An Oily Tale After Lewis Carroll The Walrus And The Carpenter Poem by Jonathan ROBIN

An Oily Tale After Lewis Carroll The Walrus And The Carpenter



Sun shining over cloudless sky,
beaming each streaming light
attempted very best to dry
our homes both warmer, bright:
this had become priority
with energy as scarcity.

While Ra’s rays blazed on desert days
in high Helvetic mountains
they learnt châlets to double-glaze,
and ration petrol stations,
for as inflation rose and rose,
queues formed frostbitten toes, rows froze.

The Shah, Pahlavi of Iran,
cried “shame! ” repeatedly,
saw, Faisal stalking close at hand,
inflation’s misery:
thereon their tears of crocodile
rained down upon the Upper Nile.

The 'seven sisters' raged and rent
suits tailor made to see
their rents increased fifty percent
or more in royalty:
“It does not suit” en suite they wailed,
in court their suits of course all failed.

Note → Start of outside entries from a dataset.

(* ===== verification/RedisQueue.v ===== *)
(** * The Redis job queue

    Models the job queue of [internal/transport/redis/redis.go], the queue of
    multi-instance deployments.  All of its state is in Redis: the ready lists,
    the pending list, and the in-flight payloads, scores and generations; a Lua
    script is one atomic function on it.  Every command may fail before it runs,
    or run and lose its reply.

    Payloads are the JSON bytes of an assignment.  The encoder and the decoders
    (Go's and the script's) are the class [Wire]: a script appends a generation
    field to the text, and decoders take the last of two equal keys. *)

From S2P Require Import Prelude Transport.
Local Open Scope string_scope.
Local Open Scope Z_scope.

Class Wire := {
  payload : Type;
  payload_eq_dec : EqDecision payload;
  marshal : RunAssignment → payload;
  unmarshal : payload → option RunAssignment;
  append_generation : Z → payload → payload;  (* gsub('}$', ',"generation":N}') *)
  wire_job : RunAssignment → Prop             (* jobs whose text is faithful *)
}.
#[global] Existing Instance payload_eq_dec.

Class WireOk `{Wire} := {
  wire_round a : wire_job a → unmarshal (marshal a) = Some a;
  wire_append g p a : unmarshal p = Some a → unmarshal (append_generation g p) = Some (set_generation g a)
}.

Definition canceledMemberTTL : Z := 24 * 60 * 60 * 1000.

Section redis.
Context {WR : Wire}.

Record Redis := mkRedis {
  ready : gmap string (list payload);  (* rk:queue:<kind>; the head is the left end *)
  pending : list payload;              (* rk:inflight:pending *)
  idata : gmap string payload;         (* rk:inflight:data *)
  izset : gmap string Z;               (* rk:inflight:zset *)
  igen : gmap string Z;                (* rk:inflight:generation *)
  czset : gmap string Z                (* rk:canceled:z *)
}.

Definition NewQueue : Redis := mkRedis ∅ [] ∅ ∅ ∅ ∅.

Definition set_ready (m : gmap string (list payload)) (q : Redis) : Redis :=
  mkRedis m (pending q) (idata q) (izset q) (igen q) (czset q).
Definition set_pending (l : list payload) (q : Redis) : Redis :=
  mkRedis (ready q) l (idata q) (izset q) (igen q) (czset q).
Definition set_czset (m : gmap string Z) (q : Redis) : Redis :=
  mkRedis (ready q) (pending q) (idata q) (izset q) (igen q) m.

(** [HDEL data], [ZREM zset], [HDEL gen]. *)
Definition drop_inflight (id : string) (q : Redis) : Redis :=
  mkRedis (ready q) (pending q) (delete id (idata q)) (delete id (izset q)) (delete id (igen q)) (czset q).

Definition lpush (kind : string) (p : payload) (q : Redis) : Redis :=
  set_ready (<[kind := p :: map_get [] (ready q) kind]> (ready q)) q.

(** A command or script [f] under a reply. *)
Definition eval {A} (o : reply) (f : Redis → Redis * A) (q : Redis) : Redis * res go_error A :=
  match o with
  | RFine => let (q', a) := f q in (q', Ok a)
  | RLost => ((f q).1, Err ErrBackend)
  | RDown => (q, Err ErrBackend)
  end.

(** The cancel marker check of the scripts: an expired marker is removed. *)
Definition cancel_check (now : Z) (id : string) (q : Redis) : Redis * bool :=
  match czset q !! id with
  | None => (q, false)
  | Some score => if canceledMemberTTL <? now - score then (set_czset (delete id (czset q)) q, false)
                  else (q, true)
  end.

(** ** Enqueue *)

(** [ZSCORE], and [ZREM] of an expired marker, whose own failure is ignored. *)
Definition isCanceled (now : Z) (o orem : reply) (id : string) (q : Redis) : Redis * res go_error bool :=
  match o with
  | RFine =>
      match czset q !! id with
      | None => (q, Ok false)
      | Some score =>
          if canceledMemberTTL <? now - score
          then (match orem with RDown => q | _ => set_czset (delete id (czset q)) q end, Ok false)
          else (q, Ok true)
      end
  | _ => (q, Err ErrBackend)
  end.

Definition Enqueue (now : Z) (o orem opush : reply) (job : RunAssignment) (q : Redis)
  : Redis * res go_error unit :=
  match isCanceled now o orem (RunID job) q with
  | (q, Err e) => (q, Err e)
  | (q, Ok true) => (q, Ok tt)
  | (q, Ok false) => eval opush (λ q, (lpush (RunnerKind job) (marshal job) q, tt)) q
  end.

Kadaffi, Lord of Libyan fame,
smirked and increased the price.
Oil soared to dollars twice times ten,
which really wasn’t nice:
he then increased the stakes again
as if to prove that he was sane.

The sheik was stirring sulkily
because he said the sun
had no just reason there to be
with winter just not done:
“To fear fair fee for fuel” fumed he,
“is failing in fraternity.”

“The outlook should be drear and dark,
fair price for petrol pay,
must pedal till recycling start
on upward, all the way
around the vicious circle till
you taste of your own bitter pill.”

“Oh, Western Nations, walk with us.”
Yamani’s threat then flew,
“With the Israelis cut ties too,
lest Fatah freat, fight, cuss.”
Yet the Israeli cause seemed right,
until we felt inflation’s bite.

As if to back the Saudi threats,
from many a tarmac,
hither and thither, flew the jets
pan arabs did hijack:
those captured were released from prison,
to continue their terrorism.

At Rome, at Munich, Athens too,
they went in for the kill,
in London Lloyds saw red, felt blue,
confronted with the bill.
Since then, whene’er we chance to fly,
we’re frisked and x-rayed endlessly.

The lost Italian Lira cracked,
the yen was not immune,
Pound pounded, left just Mark intact,
with Swiss Franc pegged in tune:
but though their currency stayed strong,
banks' bluff called, piper paid ere long!